Los videoclubes, ya solo un recuerdo…


Viernes 14 de agosto de 2026
¿Te acuerdas de ir a Blockbuster a escoger una película para el fin de semana?
Antes de Netflix, antes del streaming y antes de tener miles de películas al alcance de un clic, elegir qué ver significaba entrar a un Blockbuster, recorrer los pasillos y encontrar una película que todavía estuviera disponible.
Blockbuster llegó a México en 1991. Su primera tienda abrió en Cuautitlán Izcalli, Estado de México, convirtiendo a México en el primer país de habla hispana en recibir la cadena.
El éxito fue enorme.

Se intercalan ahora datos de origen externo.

Lemma forward_errors_witness :
  plain_path Sample.tensor Q Sample.size (sample_tracked_module true) =
    false /\
  per_channel_count Sample.tensor Sample.dims (Sample.gpu_tensor [1; 3]) =
    Ok 1.
Proof.
  destruct (forward_errors
           Sample.tensor Q Sample.on_gpu Sample.dims Sample.unsqueeze0
           Sample.batch_norm_stats
           Sample.batch_norm_gather_stats_with_counts
           Sample.batch_norm_elemt Sample.F_batch_norm Sample.size
           Sample.allgather_counts Sample.allgather
           Sample.needs_all (sample_tracked_module true)
           (Sample.gpu_tensor [1; 3])
           (ValueError (expected_more_than_1_value_per_channel 1))
           eq_refl)
    as [[E _] | [[E _] | [[E _] | (_ & Hp & H1)]]];
    try discriminate E.
  split; [exact Hp | exact H1].
Defined.

Lemma per_channel_count_shape_witness :
  per_channel_count Sample.tensor Sample.dims
                    (Sample.gpu_tensor [4; 3; 2; 2]) = Ok 16.
Proof.
  apply (per_channel_count_shape
           Sample.tensor Sample.dims (Sample.gpu_tensor [4; 3; 2; 2])
           4 3 [2; 2]).
  - reflexivity.
  - discriminate.
Defined.

Lemma one_sample_error_iff_witness :
  outcome _ (sample_sync_forward
               Sample.needs_all (Sample.gpu_tensor [1; 3; 1; 1])
               None None None None (1 # 100000)%Q (Some (1 # 10)%Q)) =
  Raise (ValueError (expected_more_than_1_value_per_channel 1)).
Proof.
  refine (proj2 (one_sample_error_iff
           Sample.tensor Q Sample.dims Sample.unsqueeze0
           Sample.batch_norm_stats
           Sample.batch_norm_gather_stats_with_counts
           Sample.batch_norm_elemt Sample.allgather_counts Sample.allgather
           Sample.needs_all (Sample.gpu_tensor [1; 3; 1; 1])
           None None None None (1 # 100000)%Q (Some (1 # 10)%Q)
           1 3 [1; 1] eq_refl _) _).
  - discriminate.
  - split; [reflexivity | repeat constructor].
Defined.

Lemma counter_only_counts_tracked_training_witness :
  num_batches_tracked _ _
    (fst (sample_forward Sample.needs_all (sample_tracked_module false)
                         (Sample.gpu_tensor [4; 3]))) = 7%Z.
Proof.
  apply (counter_only_counts_tracked_training
           Sample.tensor Q Sample.on_gpu Sample.dims Sample.unsqueeze0
           Sample.batch_norm_stats
           Sample.batch_norm_gather_stats_with_counts
           Sample.batch_norm_elemt Sample.F_batch_norm Sample.size
           Sample.allgather_counts Sample.allgather
           Sample.needs_all (sample_tracked_module false)
           (Sample.gpu_tensor [4; 3])).
  reflexivity.
Defined.

Lemma error_keeps_running_stats_witness :
  running_mean _ _
    (fst (sample_forward Sample.needs_all (sample_tracked_module true)
                         (Sample.gpu_tensor [1; 3]))) =
    Some (Sample.mk_tensor true [3] "running_mean") /\
  running_var _ _
    (fst (sample_forward Sample.needs_all (sample_tracked_module true)
                         (Sample.gpu_tensor [1; 3]))) =
    Some (Sample.mk_tensor true [3] "running_var").
Proof.
  apply (error_keeps_running_stats
           Sample.tensor Q Sample.on_gpu Sample.dims Sample.unsqueeze0
           Sample.batch_norm_stats
           Sample.batch_norm_gather_stats_with_counts
           Sample.batch_norm_elemt Sample.F_batch_norm Sample.size
           Sample.allgather_counts Sample.allgather
           Sample.needs_all (sample_tracked_module true)
           (Sample.gpu_tensor [1; 3])
           (ValueError (expected_more_than_1_value_per_channel 1))).
  reflexivity.
Defined.

Lemma counter_adds_one_witness :
  num_batches_tracked _ _
    (fst (sample_forward Sample.needs_all (sample_tracked_module true)
                         (Sample.gpu_tensor [4; 3]))) = 8%Z.
Proof.
  apply (counter_adds_one
           Sample.tensor Q Sample.on_gpu Sample.dims Sample.unsqueeze0
           Sample.batch_norm_stats
           Sample.batch_norm_gather_stats_with_counts
           Sample.batch_norm_elemt Sample.F_batch_norm Sample.size
           Sample.allgather_counts Sample.allgather
           Sample.needs_all (sample_tracked_module true)
           (Sample.gpu_tensor [4; 3]) eq_refl eq_refl eq_refl (le_n 2)).
  cbn [num_batches_tracked]. lia.
Defined.

Lemma backward_with_input_grad_witness :
  map (event_name _)
      (trace _ (sample_backward
                  (sample_ctx Sample.needs_all
                              (Some (Sample.mk_tensor true [3] "weight")))
                  (Sample.gpu_tensor [4; 3]))) =
  ["sync_batch_norm.mean_dy"; "sync_batch_norm.mean_dy_xmu";
   "sync_batch_norm.mean_dy"; "sync_batch_norm.mean_dy_xmu"].
Proof.
  exact (proj1 (proj2 (backward_with_input_grad
           Sample.tensor Sample.batch_norm_backward_reduce
           Sample.batch_norm_backward_elemt Sample.allreduce
           (sample_ctx Sample.needs_all
                       (Some (Sample.mk_tensor true [3] "weight")))
           (Sample.gpu_tensor [4; 3]) eq_refl))).
Defined.

Lemma saved_for_backward_matches_output_witness :
  exists mean invstd,
    saved_tensors _ (sample_ctx Sample.needs_all None) =
      (Sample.gpu_tensor [4; 3], None, mean, invstd) /\
    Sample.mk_tensor true [4; 3] "normalized" =
      Sample.batch_norm_elemt (Sample.gpu_tensor [4; 3]) None None
                              mean invstd (1 # 100000)%Q.
Proof.
  exact (proj2 (saved_for_backward_matches_output
           Sample.tensor Q Sample.on_gpu Sample.dims Sample.unsqueeze0
           Sample.batch_norm_stats
           Sample.batch_norm_gather_stats_with_counts
           Sample.batch_norm_elemt Sample.F_batch_norm Sample.size
           Sample.allgather_counts Sample.allgather
           Sample.needs_all (sample_module true true)
           (Sample.gpu_tensor [4; 3])
           (sample_ctx Sample.needs_all None)
           (Sample.mk_tensor true [4; 3] "normalized") eq_refl)).
Defined.

Lemma no_weight_no_parameter_gradients_witness :
  exists grad_input,
    outcome _ (sample_backward (sample_ctx Sample.needs_all None)
                               (Sample.gpu_tensor [4; 3])) =
    Ok [grad_input; None; None; None; None; None; None; None; None].
Proof.
  exact (no_weight_no_parameter_gradients
           Sample.tensor Q Sample.on_gpu Sample.dims Sample.unsqueeze0
           Sample.batch_norm_stats
           Sample.batch_norm_gather_stats_with_counts
           Sample.batch_norm_elemt Sample.batch_norm_backward_reduce
           Sample.batch_norm_backward_elemt Sample.F_batch_norm
           Sample.size Sample.allgather_counts Sample.allgather
           Sample.allreduce
           Sample.needs_all (sample_module true true)
           (Sample.gpu_tensor [4; 3])
           (sample_ctx Sample.needs_all None)
           (Sample.mk_tensor true [4; 3] "normalized")
           (Sample.gpu_tensor [4; 3]) eq_refl eq_refl).
Defined.
(** X3. The word-count guards: a line of at least 15 words survives both
    filters whatever phrases it holds, so a text whose lines all have at
    least 15 words only loses the whitespace around it and has its line
    boundaries turned into line feeds. *)
Theorem long_lines_survive (t line : text) :
  ((15 <= word_count line)%nat ->
     is_cookie_line line = false /\ is_nav_line line = false)
  /\ (Forall (fun l => (15 <= word_count l)%nat) (splitlines t) ->
      clean_extracted_text t = strip (join (splitlines t))).
Proof.
  assert (Hguard : forall l, (15 <= word_count l)%nat ->
            is_cookie_line l = false /\ is_nav_line l = false).
  { intros l Hl. unfold is_cookie_line, is_nav_line, word_count in *. split.
    - apply andb_false_iff. left. apply Nat.ltb_ge. exact Hl.
    - apply andb_false_iff. right. apply Nat.leb_gt.
      rewrite split_strip, split_lower, length_fmap. lia. }
  split; [apply Hguard|].
  intros Hall. rewrite clean_as_one_pass. unfold surviving_lines.
  rewrite (filter_all keep_cookie).
  - rewrite (filter_all keep_nav); [reflexivity|].
    eapply List.Forall_impl; [|exact Hall]. simpl. intros l Hl.
    unfold keep_nav. now rewrite (proj2 (Hguard l Hl)).
  - eapply List.Forall_impl; [|exact Hall]. simpl. intros l Hl.
    unfold keep_cookie. now rewrite (proj1 (Hguard l Hl)).
Qed.

Lemma long_lines_survive_witness :
  is_cookie_line (txt "our cookie policy " ++ repeated 15 (txt "lorem ")) = false
  /\ is_nav_line (txt "our cookie policy " ++ repeated 15 (txt "lorem ")) = false.
Proof.
  apply (proj1 (long_lines_survive [] (txt "our cookie policy "
                                        ++ repeated 15 (txt "lorem ")))).
  vm_compute. lia.
Defined.
(** * Athan Center: the prayer-time scheduling and triggering core

    A shallow embedding of [app/server.js]: the persistent store (the SQLite
    tables the scheduling core reads and writes), the trigger scheduler
    ([scheduleAthanCalls]), the firing path ([playAthan]), the polling
    endpoint ([/api/check-athan-time]), the next-prayer and skip-next
    endpoints, the calendar refresh ([fetchPrayerTimes]) and the clock-drift
    monitor, followed by the properties of the specification that concern
    them.

    Conventions.  A JavaScript number that may be [NaN] is an [option Z]
    ([None] is [NaN]); a value that may be [undefined] or [null] is an
    [option]; a table is the list of its rows in rowid order; the [settings]
    table, whose primary key is [key], is a finite map. *)

From Stdlib Require Import ZArith String Ascii List Lia Bool Permutation Sorted.
From stdpp Require Import base option list gmap strings pretty.

Open Scope string_scope.
Open Scope Z_scope.

(** ** JavaScript primitives used by the server *)

Module JS.

(** A number or [NaN]. *)
Definition num := option Z.

Definition mul (a b : num) : num :=
  match a, b with Some x, Some y => Some (x * y) | _, _ => None end.
Definition add (a b : num) : num :=
  match a, b with Some x, Some y => Some (x + y) | _, _ => None end.
Definition sub (a b : num) : num :=
  match a, b with Some x, Some y => Some (x - y) | _, _ => None end.

(** Comparisons with [NaN] are false. *)
Definition geb (a : num) (k : Z) : bool :=
  match a with Some x => k <=? x | None => false end.
Definition leb (a : num) (k : Z) : bool :=
  match a with Some x => x <=? k | None => false end.

(** [s.split(sep)] for a one-character separator. *)
Fixpoint split_go (sep : ascii) (s : string) (cur : string) : list string :=
  match s with
  | EmptyString => [cur]
  | String c s' =>
      if Ascii.eqb c sep then cur :: split_go sep s' ""
      else split_go sep s' (cur +:+ String c "")
  end.
Definition split (sep : ascii) (s : string) : list string := split_go sep s "".

(** White space skipped by [parseInt] (the ASCII part of it). *)
Definition is_ws (c : ascii) : bool :=
  let n := N_of_ascii c in
  ((n =? 32) || ((9 <=? n) && (n <=? 13)))%N.

Fixpoint skip_ws (s : string) : string :=
  match s with
  | String c s' => if is_ws c then skip_ws s' else s
  | EmptyString => s
  end.

Definition digit_val (radix : Z) (c : ascii) : option Z :=
  let n := Z.of_N (N_of_ascii c) in
  let v :=
    if (48 <=? n) && (n <=? 57) then Some (n - 48)
    else if (97 <=? n) && (n <=? 122) then Some (n - 97 + 10)
    else if (65 <=? n) && (n <=? 90) then Some (n - 65 + 10)
    else None in
  match v with
  | Some d => if d <? radix then Some d else None
  | None => None
  end.

(** The longest prefix of digits, as a number; [acc] is [None] until a
    digit has been read. *)
Fixpoint digits (radix : Z) (s : string) (acc : num) : num :=
  match s with
  | String c s' =>
      match digit_val radix c with
      | Some d => digits radix s' (Some (match acc with Some a => a * radix + d | None => d end))
      | None => acc
      end
  | EmptyString => acc
  end.

Definition strip_hex (s : string) : option string :=
  match s with
  | String "0" (String "x" s') => Some s'
  | String "0" (String "X" s') => Some s'
  | _ => None
  end.

Definition parse_signed (radix : Z) (s : string) : num :=
  match s with
  | String "-" s' => Z.opp <$> digits radix s' None
  | String "+" s' => digits radix s' None
  | _ => digits radix s None
  end.

(** [parseInt(s)], radix left out: decimal unless the text starts [0x].
    The value is the integer the digits denote, which is JavaScript's
    result up to magnitude 2^53; beyond, JavaScript rounds to a double and
    this definition does not, so a statement about the value parsed from
    an arbitrary text carries that bound. *)
Definition parseInt (s : string) : num :=
  let s := skip_ws s in
  let '(neg, body) :=
    match s with
    | String "-" s' => (true, s')
    | String "+" s' => (false, s')
    | _ => (false, s)
    end in
  let r :=
    match strip_hex body with
    | Some h => digits 16 h None
    | None => digits 10 body None
    end in
  if neg then Z.opp <$> r else r.

(** [parseInt(s, 10)]. *)
Definition parseInt10 (s : string) : num := parse_signed 10 (skip_ws s).

(** [parseInt(x)] of a value that may be [undefined]: the text
    ["undefined"] has no digit. *)
Definition parseInt_opt (o : option string) : num :=
  match o with Some s => parseInt s | None => None end.

(** [String(n).padStart(2, '0')]. *)
Definition padStart2 (n : Z) : string :=
  let s := pretty n in
  match String.length s with
  | 0%nat => "00"
  | 1%nat => "0" +:+ s
  | _ => s
  end.

(** [xs.includes(x)] on an array of strings. *)
Definition includes (xs : list string) (x : string) : bool :=
  existsb (String.eqb x) xs.

(** Text comparison, as JavaScript's [<], [>=] on strings and SQLite's
    BINARY collation do it (code unit by code unit, on ASCII text). *)
Definition str_lt (a b : string) : bool := String.ltb a b.
Definition str_le (a b : string) : bool := String.leb a b.
(* ===== verification/ArithUint256.v ===== *)
(** * [src/arith_uint256.h], [src/arith_uint256.cpp]: 256-bit unsigned integers

    [base_uint<256>] keeps eight 32-bit limbs, least significant first, in the
    array [pn]; here a list of eight integers.  Every operation is the loop of the
    source over those limbs, with its uint64 carries.  [val] is the number a limb
    list denotes; the theorems of this file say that each loop computes the
    arithmetic operation it stands for, modulo [2 ^ 256]. *)

From S2P Require Import Prelude.

(** ** Representation *)

Definition WIDTH : nat := 8.
Abbreviation base_uint := (list Z).

(** Values that a [uint32_t pn[WIDTH]] can hold. *)
Definition limb (x : Z) : Prop := 0 <= x < 2 ^ 32.
Definition limbs (n : nat) (a : base_uint) : Prop := length a = n /\ Forall limb a.
Definition wf (a : base_uint) : Prop := limbs WIDTH a.

Fixpoint val (a : base_uint) : Z :=
  match a with
  | [] => 0
  | x :: a' => x + 2 ^ 32 * val a'
  end.

(** The modulus of an [n]-limb number. *)
Definition wt (n : nat) : Z := 2 ^ (32 * Z.of_nat n).

(** ** Operations *)

Definition base_zero : base_uint := repeat 0 WIDTH.

(** [base_uint(uint64_t b)] and [operator=(uint64_t b)]. *)
Definition base_of_u64 (b : Z) : base_uint :=
  u32 b :: u32 (b .>> 32) :: repeat 0 (WIDTH - 2).

Definition base_not (a : base_uint) : base_uint := map (fun x => u32 (Z.lnot x)) a.

(** [operator++]: [while (i < WIDTH && ++pn[i] == 0) i++]. *)
Fixpoint base_inc (a : base_uint) : base_uint :=
  match a with
  | [] => []
  | x :: a' =>
      let x' := u32 (x + 1) in
      if x' =? 0 then x' :: base_inc a' else x' :: a'
  end.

Para el año 2000, México ya tenía alrededor de 200 tiendas, y durante los años siguientes la cadena siguió expandiéndose por todo el país. Para 2013 llegó a operar más de 300 sucursales y tenía millones de clientes.
Pero Blockbuster no solo rentaba películas. También podías encontrar videojuegos, películas en venta y, posteriormente, otros productos relacionados con el entretenimiento.
Incluso México fue escenario de un proyecto que no tuvo precedentes en otros mercados: los Blockbuster Cinema.
El problema llegó cuando cambió la manera de consumir entretenimiento. Los DVD comenzaron a perder terreno frente al contenido digital y las plataformas de internet.
Mientras Netflix se convertía en una alternativa cada vez más accesible, mantener enormes tiendas llenas de películas dejó de ser un negocio tan rentable.
En enero de 2014, Grupo Elektra adquirió el 100 % de Blockbuster México, que entonces tenía más de 300 puntos de venta.
La intención era transformar las tiendas y aprovechar su red para ofrecer también otros productos y servicios.
Pero el cambio llegó demasiado tarde. En 2015, las tiendas comenzaron a abandonar la marca Blockbuster y fueron transformándose en The B Store. Para entonces, el número de establecimientos ya había disminuido considerablemente.
En 2016, The B Store salió definitivamente del mercado mexicano y todas sus sucursales cerraron. Así terminó una historia de aproximadamente 25 años en México.
Hoy ya no queda ningún Blockbuster oficial en nuestro país. La última tienda de la cadena que sobrevive en el mundo está en Bend, Oregón, y se convirtió en un auténtico santuario para quienes todavía recuerdan aquella época.
Pero quizá lo que más recordamos no son las películas.
Es ir un viernes por la noche, recorrer los pasillos, buscar una portada que nos llamara la atención y regresar a casa con una película bajo el brazo.